Hijos del mismo titán y entregados al mismo castigo por orden del Gran Poder, Baltasar Garzón y Elpidio José Silva parecen encarnar el mito de Prometeo a la perfección, en una tragedia —no la griega sino la española, moderna y actual—, en la que un poder dominante, omnipresente pero invisible, actúa a través de ese Hefesto moderno que es la opinión pública, forjada ésta en los medios de comunicación.

Baltasar Garzón y Elpidio José Silva son hijos de la justicia española, ese titán que, a su vez, rinde sus cuentas a un poder sistemático, invisible para nosotros, los mortales ciudadanos de este país. Ambos fueron desheredados del sistema judicial por exceso de poder, y por ingenuos, según la opinión pública. Sin embargo, lo más probable es que, tanto Garzón como Silva, al igual que Prometeo, quisieran darnos a conocer al pueblo una verdad que nos está prohibida. Un fuego que no nos pertenece.

Sin embargo, y a pesar de que 'Prometeos' parecidos los ha habido siempre, encontramos en la era actual de la información una diferencia histórica importante, respecto al papel de los medios de comunicación sobre la generación y destrucción de los mitos modernos. Ya en 1957, en su célebre Mitologías (Siglo XXI, 2009), Roland Barthes advirtió la diferencia entre la mitología clásica aplicada al contexto cultural y la mitología como concepto discursivo del poder mediático, desde un punto de vista semiológico. En la segunda parte del libro, titulada El mito, hoy, Barthes afirmaba que «el mito es un habla» y que «no se trata de cualquier habla: el lenguaje necesita condiciones particulares para convertirse en mito». Es decir, el mito necesita de un sistema de comunicación apropiado, de un emisor, un receptor, un código —el significante y lo significado— y un mensaje intencionado, todo ello para la generación del mismo. 

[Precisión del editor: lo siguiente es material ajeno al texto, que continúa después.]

(* ===== verification/CommonParams.v ===== *)
(** Command line handling: src/common/common_params.c, common_params.h and
    common_defines.h ([struct config], exit codes), with the GNU [getopt_long]
    it drives.

    Strings are byte lists without terminator; a fixed buffer of the
    configuration is the list of all its bytes.  [None] stands for undefined
    behaviour (reading past the array of long options, a null option
    argument, writing past the help buffer). *)
From S2P Require Import Prelude.
From S2P Require Import CLib.
From coqutil Require Export Datatypes.RecordSetters.
Export DoubleBraceUpdate.

(** ** common_defines.h *)

Definition EXIT_OK : Z := 0.
Definition EXIT_FAIL : Z := 1.
Definition EXIT_FAIL_OPTION : Z := 2.
Definition EXIT_FAIL_XDP : Z := 30.
Definition EXIT_FAIL_BPF : Z := 40.

Definition IF_NAMESIZE : nat := 16.

(** [enum xdp_attach_mode] *)
Definition XDP_MODE_UNSPEC : Z := 0.
Definition XDP_MODE_NATIVE : Z := 1.
Definition XDP_MODE_SKB : Z := 2.
Definition XDP_MODE_HW : Z := 3.

(** [linux/if_xdp.h] *)
Definition XDP_COPY : Z := 2.
Definition XDP_ZEROCOPY : Z := 4.

(** [struct config]; the pointers [ifname] and [redirect_ifname] are either
    null or the buffer next to them. *)
Record config := {
  attach_mode : Z;
  xdp_flags : Z;
  ifindex : Z;
  ifname : bool;
  ifname_buf : list byte;
  redirect_ifindex : Z;
  redirect_ifname : bool;
  redirect_ifname_buf : list byte;
  cfg_do_unload : bool;
  prog_id : Z;
  cfg_reuse_maps : bool;
  pin_dir : list byte;
  filename : list byte;
  progname : list byte;
  src_mac : list byte;
  dest_mac : list byte;
  xsk_bind_flags : Z;
  xsk_if_queue : Z;
  xsk_poll_mode : bool;
  unload_all : bool
}.

(** A zero-initialised [struct config]. *)
Definition config_zero : config :=
  {| attach_mode := 0; xdp_flags := 0; ifindex := 0; ifname := false;
     ifname_buf := replicate 16 NUL; redirect_ifindex := 0; redirect_ifname := false;
     redirect_ifname_buf := replicate 16 NUL; cfg_do_unload := false; prog_id := 0;
     cfg_reuse_maps := false; pin_dir := replicate 512 NUL; filename := replicate 512 NUL;
     progname := replicate 32 NUL; src_mac := replicate 18 NUL; dest_mac := replicate 18 NUL;
     xsk_bind_flags := 0; xsk_if_queue := 0; xsk_poll_mode := false; unload_all := false |}.

(** ** [struct option] and [struct option_wrapper] *)

Record opt_entry := { o_name : option (list byte); o_has_arg : Z; o_flag : bool; o_val : Z }.

Record option_wrapper := {
  w_option : opt_entry; w_help : option (list byte); w_metavar : option (list byte); w_required : bool
}.

Definition no_argument : Z := 0.
Definition required_argument : Z := 1.

(** The array up to the entry with a null name. *)
Fixpoint named (w : list option_wrapper) : option (list option_wrapper) :=
  match w with
  | [] => None
  | x :: w' => match o_name (w_option x) with None => Some [] | Some _ => cons x <$> named w' end
  end.

(** The entries before the terminator are copied, the terminator is not. *)
Definition option_wrappers_to_options (malloc_ok : bool) (wrapper : list option_wrapper) :
    option (option (list opt_entry)) :=
  ws ← named wrapper;
  Some (if malloc_ok then Some (map w_option ws) else None).

(** ** Help text *)

Definition BUFSIZE : nat := 30.

(** [%c] *)
Definition fmt_c (v : Z) : list byte := [byte.of_Z (u8 v)].

Definition print_option (w : option_wrapper) (name : list byte) : option (list byte) :=
  let head := if 64 <? o_val (w_option w) then str " -" ++ fmt_c (o_val (w_option w)) ++ str ","
              else str "    " in
  let '(b, pos) := snprintf BUFSIZE (str " --" ++ name) in
  buf ← match w_metavar w with
        | None => Some b
        | Some m =>
          if Z.of_nat BUFSIZE <? pos then None
          else Some (take (Z.to_nat pos) b ++
                     match (BUFSIZE - Z.to_nat pos)%nat with
                     | O => drop (Z.to_nat pos) b
                     | n => fst (snprintf n (str " " ++ m))
                     end)
        end;
  Some (head ++ pad_right 22 (cstr buf) ++ str "  " ++ fmt_s_opt (w_help w) ++ [x0a]).

Fixpoint _print_options (long_options : list option_wrapper) (required : bool) : option (list byte) :=
  match long_options with
  | [] => None
  | w :: ws =>
    match o_name (w_option w) with
    | None => Some []
    | Some name =>
      if negb (Bool.eqb (w_required w) required) then _print_options ws required
      else line ← print_option w name; rest ← _print_options ws required; Some (line ++ rest)
    end
  end.

Definition usage (prog_name doc : list byte) (long_options : list option_wrapper) (full : bool) :
    option (list byte) :=
  let head := str "Usage: " ++ prog_name ++ str " [options]" ++ [x0a] in
  if negb full then Some (head ++ str "Use --help (or -h) to see full option list." ++ [x0a]) else
  req ← _print_options long_options true;
  other ← _print_options long_options false;
  Some (head ++ [x0a] ++ str "DOCUMENTATION:" ++ [x0a] ++ str " " ++ doc ++ [x0a] ++
        str "Required options:" ++ [x0a] ++ req ++ [x0a] ++
        str "Other options:" ++ [x0a] ++ other ++ [x0a]).

(** ** [getopt_long]

    The scanner's state: the rest of a cluster of short options, and the
    arguments not looked at yet.  Arguments that are not options are skipped
    (the library moves them to the end). *)

Record scan := { nextchar : list byte; args : list (list byte) }.

Definition dash : byte := x2d.
Definition QMARK : Z := 63.

(** What a call returns: the option and [optarg]. *)
Inductive getopt_result :=
| Opt (opt : Z) (optarg : option (list byte)) (s : scan)
| NoMore.

(** The entry of a short option: whether it takes an argument. *)
Fixpoint short_lookup (shortopts : list byte) (c : byte) : option bool :=
  match shortopts with
  | [] => None
  | x :: rest =>
    if decide (x = c /\ c <> x3a)
    then Some (match rest with y :: _ => bool_decide (y = x3a) | [] => false end)
    else short_lookup rest c
  end.

Definition short_option (shortopts : list byte) (c : byte) (more : list byte) (rest : list (list byte)) :
    getopt_result :=
  match short_lookup shortopts c with
  | None => Opt QMARK None {| nextchar := more; args := rest |}
  | Some false => Opt (byte.unsigned c) None {| nextchar := more; args := rest |}
  | Some true =>
    match more, rest with
    | _ :: _, _ => Opt (byte.unsigned c) (Some more) {| nextchar := []; args := rest |}
    | [], a :: rest' => Opt (byte.unsigned c) (Some a) {| nextchar := []; args := rest' |}
    | [], [] => Opt QMARK None {| nextchar := []; args := [] |}
    end
  end.

(** The search for an exact name: [None] when it runs off the array. *)
Fixpoint find_exact (longopts : list opt_entry) (name : list byte) : option opt_entry :=
  match longopts with
  | [] => None
  | o :: rest => if decide (o_name o = Some name) then Some o else find_exact rest name
  end.

(** [name], or [name=value]. *)
Fixpoint split_eq (s : list byte) : list byte * option (list byte) :=
  match s with
  | [] => ([], None)
  | b :: s' => if decide (b = x3d) then ([], Some s')
               else let '(n, v) := split_eq s' in (b :: n, v)
  end.

Definition long_option (longopts : list opt_entry) (s : list byte) (rest : list (list byte)) :
    option getopt_result :=
  let '(name, value) := split_eq s in
  o ← find_exact longopts name;
  let ret := if o_flag o then 0 else o_val o in
  Some match value with
       | Some v =>
         if o_has_arg o =? no_argument then Opt QMARK None {| nextchar := []; args := rest |}
         else Opt ret (Some v) {| nextchar := []; args := rest |}
       | None =>
         if o_has_arg o =? required_argument then
           match rest with
           | a :: rest' => Opt ret (Some a) {| nextchar := []; args := rest' |}
           | [] => Opt QMARK None {| nextchar := []; args := [] |}
           end
         else Opt ret None {| nextchar := []; args := rest |}
       end.

Fixpoint next_arg (shortopts : list byte) (longopts : list opt_entry) (l : list (list byte)) :
    option getopt_result :=
  match l with
  | [] => Some NoMore
  | a :: rest =>
    match a with
    | x :: c :: more =>
      if decide (x = dash) then
        if decide (c = dash) then
          match more with [] => Some NoMore | _ => long_option longopts more rest end
        else Some (short_option shortopts c more rest)
      else next_arg shortopts longopts rest
    | _ => next_arg shortopts longopts rest
    end
  end.

Definition getopt_long (shortopts : list byte) (longopts : list opt_entry) (s : scan) : option getopt_result :=
  match nextchar s with
  | c :: more => Some (short_option shortopts c more (args s))
  | [] => next_arg shortopts longopts (args s)
  end.

(** Every option returned uses up input. *)
Definition scan_size (s : scan) : nat := length (nextchar s) + sum_list_with (fun a => S (length a)) (args s).

(** ** parse_cmdline_args *)

Definition shortopts : list byte := str "hd:r:L:R:ASNFU:MQ:czpq".

(** What the switch does with one option. *)
Inductive switch_result :=
| Break (cfg : config) (verbose : bool)
| Usage (full_help : bool).

Definition chr (c : byte) : Z := byte.unsigned c.

(** [~ m] on the 16 bits of [xsk_bind_flags]. *)
Definition clear16 (x m : Z) : Z := u16 (Z.land x (Z.lnot m)).
Definition set16 (x m : Z) : Z := u16 (Z.lor x m).

Definition parse_switch (if_nametoindex : list byte -> Z) (opt : Z) (optarg : option (list byte))
    (cfg : config) (verbose : bool) : option switch_result :=
  if opt =? chr "d" then
    arg ← optarg;
    if Z.of_nat IF_NAMESIZE <=? zlen arg then Some (Usage false) else
    let buf := strncpy IF_NAMESIZE arg in
    let ix := if_nametoindex (cstr buf) in
    if ix =? 0 then Some (Usage false)
    else Some (Break cfg {{ ifname := true; ifname_buf := buf; ifindex := ix }} verbose)
  else if opt =? chr "r" then
    arg ← optarg;
    if Z.of_nat IF_NAMESIZE <=? zlen arg then Some (Usage false) else
    let buf := strncpy IF_NAMESIZE arg in
    let ix := if_nametoindex (cstr buf) in
    if ix =? 0 then Some (Usage false)
    else Some (Break cfg {{ redirect_ifname := true; redirect_ifname_buf := buf;
                            redirect_ifindex := ix }} verbose)
  else if opt =? chr "A" then Some (Break cfg {{ attach_mode := XDP_MODE_UNSPEC }} verbose)
  else if opt =? chr "S" then
    Some (Break cfg {{ attach_mode := XDP_MODE_SKB;
                       xsk_bind_flags := set16 (clear16 (xsk_bind_flags cfg) XDP_ZEROCOPY) XDP_COPY }} verbose)
  else if opt =? chr "N" then Some (Break cfg {{ attach_mode := XDP_MODE_NATIVE }} verbose)
  else if opt =? 3 then Some (Break cfg {{ attach_mode := XDP_MODE_HW }} verbose)
  else if opt =? chr "M" then Some (Break cfg {{ cfg_reuse_maps := true }} verbose)
  else if opt =? chr "U" then
    arg ← optarg; Some (Break cfg {{ cfg_do_unload := true; prog_id := u32 (atoi arg) }} verbose)
  else if opt =? chr "p" then Some (Break cfg {{ xsk_poll_mode := true }} verbose)
  else if opt =? chr "q" then Some (Break cfg false)
  else if opt =? chr "Q" then arg ← optarg; Some (Break cfg {{ xsk_if_queue := atoi arg }} verbose)
  else if opt =? 1 then arg ← optarg; Some (Break cfg {{ filename := strncpy 512 arg }} verbose)
  else if opt =? 2 then arg ← optarg; Some (Break cfg {{ progname := strncpy 32 arg }} verbose)
  else if opt =? chr "L" then arg ← optarg; Some (Break cfg {{ src_mac := strncpy 18 arg }} verbose)
  else if opt =? chr "R" then arg ← optarg; Some (Break cfg {{ dest_mac := strncpy 18 arg }} verbose)
  else if opt =? chr "c" then
    Some (Break cfg {{ xsk_bind_flags := set16 (clear16 (xsk_bind_flags cfg) XDP_ZEROCOPY) XDP_COPY }} verbose)
  else if opt =? chr "z" then
    Some (Break cfg {{ xsk_bind_flags := set16 (clear16 (xsk_bind_flags cfg) XDP_COPY) XDP_ZEROCOPY }} verbose)
  else if opt =? 4 then Some (Break cfg {{ unload_all := true }} verbose)
  else Some (Usage (opt =? chr "h")).

(** The call either returns with the configuration and [verbose], or exits
    after printing to standard output. *)
Inductive parse_result :=
| Parsed (cfg : config) (verbose : bool)
| Exited (code : Z) (out : list byte).

Section Parse.
Context (if_nametoindex : list byte -> Z) (wrappers : list option_wrapper) (prog doc : list byte).

Fixpoint parse_loop (fuel : nat) (longopts : list opt_entry) (s : scan) (cfg : config) (verbose : bool) :
    option parse_result :=
  match fuel with
  | O => None
  | S fuel' =>
    r ← getopt_long shortopts longopts s;
    match r with
    | NoMore => Some (Parsed cfg verbose)
    | Opt opt optarg s' =>
      x ← parse_switch if_nametoindex opt optarg cfg verbose;
      match x with
      | Break cfg' verbose' => parse_loop fuel' longopts s' cfg' verbose'
      | Usage full => out ← usage prog doc wrappers full; Some (Exited EXIT_FAIL_OPTION out)
      end
    end
  end.

(** [parse_cmdline_args] on the arguments after the program's name. *)
Definition parse_cmdline_args (malloc_ok : bool) (argv : list (list byte)) (cfg : config) (verbose : bool) :
    option parse_result :=
  o ← option_wrappers_to_options malloc_ok wrappers;
  match o with
  | None => Some (Exited EXIT_FAIL_OPTION [])
  | Some longopts =>
    let s := {| nextchar := []; args := argv |} in
    parse_loop (scan_size s + 1) longopts s cfg verbose
  end.

End Parse.

(** ** Command lines as they are written *)

(** An option with an argument either attached ([-dlo], [--dev=lo]) or as the
    next word; and words that are not options. *)
Inductive item :=
| IShort (c : byte) (arg : option (bool * list byte))
| ILong (name : list byte) (arg : option (bool * list byte))
| IWord (w : list byte).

En alusión particular al uso de la imagen, en este sistema de comunicación y generación mitológica, Barthes indica lo siguiente: 
«La imagen, a su vez, es susceptible de muchos modos de lectura: un esquema se presta a la significación mucho más que un dibujo, una imitación más que un original, una caricatura más que un retrato. Pero, justamente, ya no se trata de una forma teórica de representación: se trata de esta imagen, ofrecida para esta significación. La palabra mítica está constituida por una materia ya trabajada pensando en una comunicación apropiada. Por eso todos los materiales del mito, sean representativos o gráficos, presuponen una conciencia significante que puede razonar sobre ellos independientemente de su materia. Claro que esta materia no es indiferente: la imagen sin duda, es más imperativa que la escritura, impone la significación en bloque, sin analizarla ni dispersarla. Pero esto no es una diferenciación constitutiva. La imagen deviene escritura a partir del momento en que es significativa: como la escritura, supone una lexis».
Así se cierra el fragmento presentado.